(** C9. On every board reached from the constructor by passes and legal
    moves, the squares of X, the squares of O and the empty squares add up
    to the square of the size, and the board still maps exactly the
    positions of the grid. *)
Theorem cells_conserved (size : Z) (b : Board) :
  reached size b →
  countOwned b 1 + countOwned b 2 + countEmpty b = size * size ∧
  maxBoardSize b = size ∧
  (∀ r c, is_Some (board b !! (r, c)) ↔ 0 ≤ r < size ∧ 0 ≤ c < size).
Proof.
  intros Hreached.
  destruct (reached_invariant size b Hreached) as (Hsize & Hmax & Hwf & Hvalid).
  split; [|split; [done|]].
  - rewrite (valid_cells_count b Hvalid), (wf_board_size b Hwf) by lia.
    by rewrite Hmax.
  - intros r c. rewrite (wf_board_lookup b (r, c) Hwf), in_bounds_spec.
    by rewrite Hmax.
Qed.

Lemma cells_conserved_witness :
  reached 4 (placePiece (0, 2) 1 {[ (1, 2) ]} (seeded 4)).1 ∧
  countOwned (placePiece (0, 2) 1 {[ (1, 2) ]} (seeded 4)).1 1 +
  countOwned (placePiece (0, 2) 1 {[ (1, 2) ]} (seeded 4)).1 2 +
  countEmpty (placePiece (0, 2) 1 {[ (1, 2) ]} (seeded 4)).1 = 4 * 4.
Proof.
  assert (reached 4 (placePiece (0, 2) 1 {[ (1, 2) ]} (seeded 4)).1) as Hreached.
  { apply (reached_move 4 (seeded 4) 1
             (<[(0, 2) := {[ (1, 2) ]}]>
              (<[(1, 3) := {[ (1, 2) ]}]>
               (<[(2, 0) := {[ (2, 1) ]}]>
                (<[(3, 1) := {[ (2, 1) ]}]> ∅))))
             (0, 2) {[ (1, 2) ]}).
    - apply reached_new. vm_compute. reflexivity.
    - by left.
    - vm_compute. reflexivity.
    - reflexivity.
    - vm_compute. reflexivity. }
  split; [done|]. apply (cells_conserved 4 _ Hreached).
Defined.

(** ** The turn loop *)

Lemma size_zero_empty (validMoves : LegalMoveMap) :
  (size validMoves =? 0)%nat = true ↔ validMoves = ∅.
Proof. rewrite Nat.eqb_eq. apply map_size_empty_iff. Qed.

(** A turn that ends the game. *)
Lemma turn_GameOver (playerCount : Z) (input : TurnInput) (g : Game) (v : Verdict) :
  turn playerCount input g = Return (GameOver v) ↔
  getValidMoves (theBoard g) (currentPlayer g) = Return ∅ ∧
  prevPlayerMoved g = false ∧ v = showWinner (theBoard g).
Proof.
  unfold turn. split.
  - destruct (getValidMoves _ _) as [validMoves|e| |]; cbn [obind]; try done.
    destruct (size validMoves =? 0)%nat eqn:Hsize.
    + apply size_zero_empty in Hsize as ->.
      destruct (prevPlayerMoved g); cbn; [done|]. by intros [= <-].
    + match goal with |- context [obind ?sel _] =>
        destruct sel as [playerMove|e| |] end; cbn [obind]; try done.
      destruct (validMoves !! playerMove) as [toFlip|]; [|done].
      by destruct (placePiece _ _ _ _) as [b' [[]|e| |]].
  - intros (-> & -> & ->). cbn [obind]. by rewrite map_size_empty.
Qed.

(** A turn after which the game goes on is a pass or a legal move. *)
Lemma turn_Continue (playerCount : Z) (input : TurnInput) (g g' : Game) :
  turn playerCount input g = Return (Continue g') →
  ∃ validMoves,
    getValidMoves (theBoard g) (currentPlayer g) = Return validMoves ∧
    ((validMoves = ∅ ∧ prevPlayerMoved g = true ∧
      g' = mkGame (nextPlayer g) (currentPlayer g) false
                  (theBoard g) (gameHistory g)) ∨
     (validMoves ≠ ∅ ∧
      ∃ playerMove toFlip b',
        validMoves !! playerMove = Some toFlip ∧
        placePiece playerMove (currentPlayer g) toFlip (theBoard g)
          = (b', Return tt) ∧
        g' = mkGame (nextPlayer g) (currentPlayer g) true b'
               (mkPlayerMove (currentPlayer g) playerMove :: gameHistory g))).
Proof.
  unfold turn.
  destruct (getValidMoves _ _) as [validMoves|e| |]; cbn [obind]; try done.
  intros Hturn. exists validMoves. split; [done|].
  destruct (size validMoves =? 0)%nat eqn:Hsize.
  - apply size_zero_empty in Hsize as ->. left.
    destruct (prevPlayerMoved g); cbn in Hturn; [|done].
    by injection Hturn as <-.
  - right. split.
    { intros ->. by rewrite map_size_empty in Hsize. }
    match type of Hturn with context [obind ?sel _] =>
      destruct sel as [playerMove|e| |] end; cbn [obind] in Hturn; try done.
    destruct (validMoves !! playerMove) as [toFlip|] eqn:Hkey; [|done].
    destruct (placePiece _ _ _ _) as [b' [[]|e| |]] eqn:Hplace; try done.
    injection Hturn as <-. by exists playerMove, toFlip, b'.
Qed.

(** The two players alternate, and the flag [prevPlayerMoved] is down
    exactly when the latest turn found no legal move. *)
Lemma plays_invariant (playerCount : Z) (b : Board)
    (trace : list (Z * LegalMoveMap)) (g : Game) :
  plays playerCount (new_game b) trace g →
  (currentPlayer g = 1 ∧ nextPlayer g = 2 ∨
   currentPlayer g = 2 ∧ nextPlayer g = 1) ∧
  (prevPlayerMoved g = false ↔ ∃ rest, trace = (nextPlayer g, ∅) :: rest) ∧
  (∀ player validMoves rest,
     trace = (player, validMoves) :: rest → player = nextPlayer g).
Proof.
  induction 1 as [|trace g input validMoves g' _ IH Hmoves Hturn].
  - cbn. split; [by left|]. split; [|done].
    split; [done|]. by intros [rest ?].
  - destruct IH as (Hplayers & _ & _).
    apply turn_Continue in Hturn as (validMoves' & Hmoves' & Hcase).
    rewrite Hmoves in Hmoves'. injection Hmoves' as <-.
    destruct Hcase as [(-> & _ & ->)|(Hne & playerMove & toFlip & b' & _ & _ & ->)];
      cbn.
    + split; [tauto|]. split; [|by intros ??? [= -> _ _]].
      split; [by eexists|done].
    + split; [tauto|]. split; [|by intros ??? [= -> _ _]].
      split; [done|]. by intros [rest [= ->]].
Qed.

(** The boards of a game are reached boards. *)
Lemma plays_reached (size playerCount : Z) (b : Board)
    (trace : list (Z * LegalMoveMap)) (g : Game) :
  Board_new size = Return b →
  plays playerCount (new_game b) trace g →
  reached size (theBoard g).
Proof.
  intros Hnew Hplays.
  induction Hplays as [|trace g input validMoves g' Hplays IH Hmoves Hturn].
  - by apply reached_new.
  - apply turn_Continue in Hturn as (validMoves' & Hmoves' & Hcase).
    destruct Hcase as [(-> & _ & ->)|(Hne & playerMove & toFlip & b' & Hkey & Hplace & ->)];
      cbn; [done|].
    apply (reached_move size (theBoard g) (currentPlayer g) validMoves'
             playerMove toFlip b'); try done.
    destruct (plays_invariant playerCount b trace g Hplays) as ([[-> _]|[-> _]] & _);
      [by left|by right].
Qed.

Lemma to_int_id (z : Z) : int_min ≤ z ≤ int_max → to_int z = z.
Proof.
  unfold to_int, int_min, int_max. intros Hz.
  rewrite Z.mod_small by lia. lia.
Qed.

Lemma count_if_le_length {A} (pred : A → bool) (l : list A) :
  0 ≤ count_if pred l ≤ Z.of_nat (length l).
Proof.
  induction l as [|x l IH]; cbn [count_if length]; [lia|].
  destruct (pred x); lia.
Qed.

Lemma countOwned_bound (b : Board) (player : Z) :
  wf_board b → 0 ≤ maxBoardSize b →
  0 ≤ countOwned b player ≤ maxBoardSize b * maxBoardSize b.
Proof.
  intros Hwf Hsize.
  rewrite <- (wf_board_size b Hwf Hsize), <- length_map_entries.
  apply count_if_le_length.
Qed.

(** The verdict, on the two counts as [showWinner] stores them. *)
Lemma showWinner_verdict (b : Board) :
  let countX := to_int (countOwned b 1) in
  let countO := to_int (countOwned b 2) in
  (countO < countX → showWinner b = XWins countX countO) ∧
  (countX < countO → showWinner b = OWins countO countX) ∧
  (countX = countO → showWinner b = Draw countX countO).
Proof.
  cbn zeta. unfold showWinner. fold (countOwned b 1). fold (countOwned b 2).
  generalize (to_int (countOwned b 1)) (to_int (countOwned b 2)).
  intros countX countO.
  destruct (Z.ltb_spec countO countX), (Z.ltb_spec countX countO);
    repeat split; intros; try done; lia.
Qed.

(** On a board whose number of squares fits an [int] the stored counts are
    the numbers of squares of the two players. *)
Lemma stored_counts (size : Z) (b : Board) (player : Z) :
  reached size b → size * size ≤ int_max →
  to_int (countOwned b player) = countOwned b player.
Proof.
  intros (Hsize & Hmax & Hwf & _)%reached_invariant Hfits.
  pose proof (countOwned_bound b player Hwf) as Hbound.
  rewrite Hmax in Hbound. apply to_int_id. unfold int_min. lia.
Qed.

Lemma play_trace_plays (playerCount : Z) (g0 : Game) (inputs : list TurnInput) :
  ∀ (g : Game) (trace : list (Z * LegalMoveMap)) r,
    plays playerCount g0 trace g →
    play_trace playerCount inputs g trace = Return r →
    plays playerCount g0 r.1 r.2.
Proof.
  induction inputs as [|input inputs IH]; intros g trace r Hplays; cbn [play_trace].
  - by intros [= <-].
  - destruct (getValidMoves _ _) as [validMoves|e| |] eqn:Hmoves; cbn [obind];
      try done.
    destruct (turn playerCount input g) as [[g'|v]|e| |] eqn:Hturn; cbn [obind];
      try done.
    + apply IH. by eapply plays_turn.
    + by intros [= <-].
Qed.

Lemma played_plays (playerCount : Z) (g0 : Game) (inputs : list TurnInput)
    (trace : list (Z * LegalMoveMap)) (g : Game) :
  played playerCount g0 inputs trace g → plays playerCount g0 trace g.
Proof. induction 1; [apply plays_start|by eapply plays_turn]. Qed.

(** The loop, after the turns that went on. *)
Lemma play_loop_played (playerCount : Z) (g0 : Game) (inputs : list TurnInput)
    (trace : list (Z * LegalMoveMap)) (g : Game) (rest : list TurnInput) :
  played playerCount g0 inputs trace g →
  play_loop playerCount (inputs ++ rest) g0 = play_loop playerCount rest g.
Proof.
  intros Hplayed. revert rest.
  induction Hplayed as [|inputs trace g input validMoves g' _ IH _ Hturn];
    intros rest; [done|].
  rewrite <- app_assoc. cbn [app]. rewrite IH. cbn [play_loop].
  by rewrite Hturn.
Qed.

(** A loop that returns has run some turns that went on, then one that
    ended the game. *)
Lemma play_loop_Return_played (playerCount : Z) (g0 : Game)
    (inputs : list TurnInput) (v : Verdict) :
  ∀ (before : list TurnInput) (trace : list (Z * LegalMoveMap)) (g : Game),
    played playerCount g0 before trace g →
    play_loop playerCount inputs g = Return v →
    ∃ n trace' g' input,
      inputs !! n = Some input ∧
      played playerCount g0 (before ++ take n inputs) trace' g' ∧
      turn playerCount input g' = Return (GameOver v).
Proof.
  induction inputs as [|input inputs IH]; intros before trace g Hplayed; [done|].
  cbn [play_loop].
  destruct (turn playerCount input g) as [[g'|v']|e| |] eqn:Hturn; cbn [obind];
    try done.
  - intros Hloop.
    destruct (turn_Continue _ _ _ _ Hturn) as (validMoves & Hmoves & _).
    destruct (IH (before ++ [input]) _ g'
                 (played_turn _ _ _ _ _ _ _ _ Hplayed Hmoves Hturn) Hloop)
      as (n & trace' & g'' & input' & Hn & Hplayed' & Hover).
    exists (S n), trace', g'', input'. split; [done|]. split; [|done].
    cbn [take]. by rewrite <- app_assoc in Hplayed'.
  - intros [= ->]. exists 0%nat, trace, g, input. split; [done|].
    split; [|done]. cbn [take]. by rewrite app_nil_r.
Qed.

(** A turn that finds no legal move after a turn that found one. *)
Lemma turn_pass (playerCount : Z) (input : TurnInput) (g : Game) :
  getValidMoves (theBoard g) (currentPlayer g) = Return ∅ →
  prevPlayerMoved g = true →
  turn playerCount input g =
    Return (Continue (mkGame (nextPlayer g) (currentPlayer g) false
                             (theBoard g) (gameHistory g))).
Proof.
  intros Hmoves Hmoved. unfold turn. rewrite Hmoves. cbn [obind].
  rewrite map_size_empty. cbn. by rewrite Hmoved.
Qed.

..............................

** Goal of the exercise **
For this task, write out exactly the lines of the entries above, starting at the line with "assert (reached 4" and ending at the line with "(size validMoves =? 0)%nat = true", both included, and no others.

** Result of this task **
  assert (reached 4 (placePiece (0, 2) 1 {[ (1, 2) ]} (seeded 4)).1) as Hreached.
  { apply (reached_move 4 (seeded 4) 1
             (<[(0, 2) := {[ (1, 2) ]}]>
              (<[(1, 3) := {[ (1, 2) ]}]>
               (<[(2, 0) := {[ (2, 1) ]}]>
                (<[(3, 1) := {[ (2, 1) ]}]> ∅))))
             (0, 2) {[ (1, 2) ]}).
    - apply reached_new. vm_compute. reflexivity.
    - by left.
    - vm_compute. reflexivity.
    - reflexivity.
    - vm_compute. reflexivity. }
  split; [done|]. apply (cells_conserved 4 _ Hreached).
Defined.

(** ** The turn loop *)

Lemma size_zero_empty (validMoves : LegalMoveMap) :
  (size validMoves =? 0)%nat = true ↔ validMoves = ∅.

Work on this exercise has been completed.